··· Data shown

(** ** Signing in *)

(** A check of a client's token, not made once too many have failed. *)
Definition limit_failed_auth {A} (client : string) (check : Api A) : Api A :=
  let key := "failed:" +:+ client in
  r ← op (Peek FailedAuth key);
  _ ← ask (map_err too_many r);
  mkTry (outcome ← run_try check;
         match outcome with
         | Err e => if String.eqb (ae_code e) "invalid_token" then _ ← perform (Take FailedAuth key); Ret outcome else Ret outcome
         | Ok _ => Ret outcome
         end).
Definition access_live (t : OAuthTokenRow) (g : AgentTokenRow) (resource : string) (now : Millis) : bool :=
  String.eqb (ot_kind t) TOKEN_ACCESS && (now <? ot_expires_at t)%Z && String.eqb (ag_kind g) KIND_OAUTH &&
  match ag_revoked_at g with None => true | Some _ => false end && same (ot_resource t) resource.
Definition token_live (row : AgentTokenRow) (presented : string) : bool :=
  String.eqb (ag_kind row) KIND_TOKEN && match ag_revoked_at row with None => true | Some _ => false end &&
  same presented (ag_token_hash row).
(** Whose token it is, and the secret that opens its key. *)
Definition identify (token : string) (oauth_ok : bool) : Api (string * Z * string * option string) :=
  let presented := hash token in
  if starts_with ACCESS_PREFIX token then
    resource ← or_fail (unauthorized true) (if oauth_ok then resource_of <$> cf_issuer c else None);
    now ← op Now;
    found ← db (FindAccess presented);
    '(t, (grant, address)) ← or_fail (unauthorized true) found;
    _ ← check_that (access_live t grant resource now) (unauthorized true);
    mret (ag_id grant, ag_mailbox_id grant, address, grant_secret_of token)
  else
    id ← or_fail (unauthorized true) (agent_token_id token);
    found ← db (FindAgent id);
    '(row, address) ← or_fail (unauthorized true) found;
    _ ← check_that (token_live row presented) (unauthorized true);
    mret (id, ag_mailbox_id row, address, Some token).
Definition agent_auth_checked (h : Headers) (oauth_ok : bool) : Api AgentAuth :=
  token ← or_fail (unauthorized false) (bearer (hd_authorization h));
  '(id, mailbox, address, secret) ← identify token oauth_ok;
  _ ← take_from Limiter ("agent:" +:+ id);
  _ ← op (Run (TouchAgent id));
  key ← match secret with
        | Some secret => dice ← op DrawKey; db (OpenAgentKey dice id mailbox secret)
        | None => mret None
        end;
  mret (mkAuth id mailbox address key).
Definition agent_auth (client : string) (h : Headers) (oauth_ok : bool) : Api AgentAuth :=
  limit_failed_auth client (agent_auth_checked h oauth_ok).
Definition address_in_path (address : string) : Api string := or_fail (api_error 400 "invalid_address") (normalize_address address).
(** The mailbox in the path, if the publisher token is its own. *)
Definition publisher (client : string) (h : Headers) (address : string) : Api MailboxRow :=
  address ← address_in_path address;
  token ← or_fail (unauthorized false) (bearer (hd_authorization h));
  row ← limit_failed_auth client
          (row ← db (FindMailbox address);
           match row with
           | Some row => if same (hash token) (mb_publisher_token_hash row) then mret row else fail (unauthorized true)
           | None => fail (unauthorized true)
           end);
  _ ← take_from Limiter ("publisher:" +:+ pretty (mb_id row));
  mret row.
(** The agent let in, whose mailbox must be the one in the path. *)
Definition agent_in_path (client : string) (h : Headers) (address : string) : Api AgentAuth :=
  auth ← agent_auth client h false;
  _ ← check_that (bool_decide (normalize_address address = Some (aa_address auth))) (api_error 404 "not_found");
  mret auth.

(** ** The published guide *)

Definition snapshot_for (auth : AgentAuth) : Api (result NotRead Snapshot) :=
  opened ← db (OpenSnapshot (aa_mailbox auth) (aa_id auth) (aa_address auth) (aa_key auth));
  match snapshot_json opened with
  | Err not_read => mret (Err not_read)
  | Ok json =>
      s ← or_fail internal (v ← json_of json; ok (read_snapshot snapshot_of v));
      mret (Ok s)
  end.
Definition published (auth : AgentAuth) : Api Snapshot :=
  s ← snapshot_for auth; ask (map_err (λ n, api_error (not_read_status n) (not_read_code n)) s).

(** ** Reports *)

Definition queued_answer (id : Z) (guide_check : list string) (version : option Z) : Json :=
  obj [("queued", JBool true); ("report_id", json_int id); ("guide_check", json_strings guide_check);
       ("version", json_opt json_int version);
       ("message", JString "Queued for Kaluta, which records it the next time it syncs this mailbox.")].
(** Checked again, sealed to the app if it has a key, and kept. *)
Definition file (auth : AgentAuth) (a : ReportArgs) : Api Json :=
  '(message_id, to, sent_at) ← ask (map_err (λ r, api_error (invalid_report r).1 (invalid_report r).2) (validate a));
  key ← db (ReadAppKey (aa_mailbox auth));
  _ ← check_that (negb (negb (has key) && cf_require_encryption c)) (api_error 409 "not_encrypted");
  snapshot ← snapshot_for auth;
  let check_version := Guide.sn_version <$> ok snapshot in
  let broken := match snapshot with
                | Ok s => guide_check s to None (ra_subject a) (ra_body_markdown a)
                | Err _ => []
                end in
  now ← op Now;
  let row := mkReport 0 (aa_mailbox auth) (aa_id auth) now message_id to (trim (ra_subject a)) sent_at (ra_body_markdown a)
               (ra_checked_version a) check_version broken None in
  row ← match key ≫= λ k, ok (app_public_key k) with
        | Some public =>
            dice ← op DrawReports;
            sealed ← or_fail internal (ok (seal_report_for_app (dice 0%Z).1 (dice 0%Z).2 public (aa_address auth) row));
            mret (sealed_report sealed row)
        | None => mret row
        end;
  id ← db (FileReport row now);
  mret (queued_answer id broken check_version).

······

## [What you have to do]
Every entry above should be written out again, precisely.

## [Response to this exercise]
(** ** Signing in *)

(** A check of a client's token, not made once too many have failed. *)
Definition limit_failed_auth {A} (client : string) (check : Api A) : Api A :=
  let key := "failed:" +:+ client in
  r ← op (Peek FailedAuth key);
  _ ← ask (map_err too_many r);
  mkTry (outcome ← run_try check;
         match outcome with
         | Err e => if String.eqb (ae_code e) "invalid_token" then _ ← perform (Take FailedAuth key); Ret outcome else Ret outcome
         | Ok _ => Ret outcome
         end).
Definition access_live (t : OAuthTokenRow) (g : AgentTokenRow) (resource : string) (now : Millis) : bool :=
  String.eqb (ot_kind t) TOKEN_ACCESS && (now <? ot_expires_at t)%Z && String.eqb (ag_kind g) KIND_OAUTH &&
  match ag_revoked_at g with None => true | Some _ => false end && same (ot_resource t) resource.
Definition token_live (row : AgentTokenRow) (presented : string) : bool :=
  String.eqb (ag_kind row) KIND_TOKEN && match ag_revoked_at row with None => true | Some _ => false end &&
  same presented (ag_token_hash row).
(** Whose token it is, and the secret that opens its key. *)
Definition identify (token : string) (oauth_ok : bool) : Api (string * Z * string * option string) :=
  let presented := hash token in
  if starts_with ACCESS_PREFIX token then
    resource ← or_fail (unauthorized true) (if oauth_ok then resource_of <$> cf_issuer c else None);
    now ← op Now;
    found ← db (FindAccess presented);
    '(t, (grant, address)) ← or_fail (unauthorized true) found;
    _ ← check_that (access_live t grant resource now) (unauthorized true);
    mret (ag_id grant, ag_mailbox_id grant, address, grant_secret_of token)
  else
    id ← or_fail (unauthorized true) (agent_token_id token);
    found ← db (FindAgent id);
    '(row, address) ← or_fail (unauthorized true) found;
    _ ← check_that (token_live row presented) (unauthorized true);
    mret (id, ag_mailbox_id row, address, Some token).
Definition agent_auth_checked (h : Headers) (oauth_ok : bool) : Api AgentAuth :=
  token ← or_fail (unauthorized false) (bearer (hd_authorization h));
  '(id, mailbox, address, secret) ← identify token oauth_ok;
  _ ← take_from Limiter ("agent:" +:+ id);
  _ ← op (Run (TouchAgent id));
  key ← match secret with
        | Some secret => dice ← op DrawKey; db (OpenAgentKey dice id mailbox secret)
        | None => mret None
        end;
  mret (mkAuth id mailbox address key).
Definition agent_auth (client : string) (h : Headers) (oauth_ok : bool) : Api AgentAuth :=
  limit_failed_auth client (agent_auth_checked h oauth_ok).
Definition address_in_path (address : string) : Api string := or_fail (api_error 400 "invalid_address") (normalize_address address).
(** The mailbox in the path, if the publisher token is its own. *)
Definition publisher (client : string) (h : Headers) (address : string) : Api MailboxRow :=
  address ← address_in_path address;
  token ← or_fail (unauthorized false) (bearer (hd_authorization h));
  row ← limit_failed_auth client
          (row ← db (FindMailbox address);
           match row with
           | Some row => if same (hash token) (mb_publisher_token_hash row) then mret row else fail (unauthorized true)
           | None => fail (unauthorized true)
           end);
  _ ← take_from Limiter ("publisher:" +:+ pretty (mb_id row));
  mret row.
(** The agent let in, whose mailbox must be the one in the path. *)
Definition agent_in_path (client : string) (h : Headers) (address : string) : Api AgentAuth :=
  auth ← agent_auth client h false;
  _ ← check_that (bool_decide (normalize_address address = Some (aa_address auth))) (api_error 404 "not_found");
  mret auth.

(** ** The published guide *)

Definition snapshot_for (auth : AgentAuth) : Api (result NotRead Snapshot) :=
  opened ← db (OpenSnapshot (aa_mailbox auth) (aa_id auth) (aa_address auth) (aa_key auth));
  match snapshot_json opened with
  | Err not_read => mret (Err not_read)
  | Ok json =>
      s ← or_fail internal (v ← json_of json; ok (read_snapshot snapshot_of v));
      mret (Ok s)
  end.
Definition published (auth : AgentAuth) : Api Snapshot :=
  s ← snapshot_for auth; ask (map_err (λ n, api_error (not_read_status n) (not_read_code n)) s).

(** ** Reports *)

Definition queued_answer (id : Z) (guide_check : list string) (version : option Z) : Json :=
  obj [("queued", JBool true); ("report_id", json_int id); ("guide_check", json_strings guide_check);
       ("version", json_opt json_int version);
       ("message", JString "Queued for Kaluta, which records it the next time it syncs this mailbox.")].
(** Checked again, sealed to the app if it has a key, and kept. *)
Definition file (auth : AgentAuth) (a : ReportArgs) : Api Json :=
  '(message_id, to, sent_at) ← ask (map_err (λ r, api_error (invalid_report r).1 (invalid_report r).2) (validate a));
  key ← db (ReadAppKey (aa_mailbox auth));
  _ ← check_that (negb (negb (has key) && cf_require_encryption c)) (api_error 409 "not_encrypted");
  snapshot ← snapshot_for auth;
  let check_version := Guide.sn_version <$> ok snapshot in
  let broken := match snapshot with
                | Ok s => guide_check s to None (ra_subject a) (ra_body_markdown a)
                | Err _ => []
                end in
  now ← op Now;
  let row := mkReport 0 (aa_mailbox auth) (aa_id auth) now message_id to (trim (ra_subject a)) sent_at (ra_body_markdown a)
               (ra_checked_version a) check_version broken None in
  row ← match key ≫= λ k, ok (app_public_key k) with
        | Some public =>
            dice ← op DrawReports;
            sealed ← or_fail internal (ok (seal_report_for_app (dice 0%Z).1 (dice 0%Z).2 public (aa_address auth) row));
            mret (sealed_report sealed row)
        | None => mret row
        end;
  id ← db (FileReport row now);
  mret (queued_answer id broken check_version).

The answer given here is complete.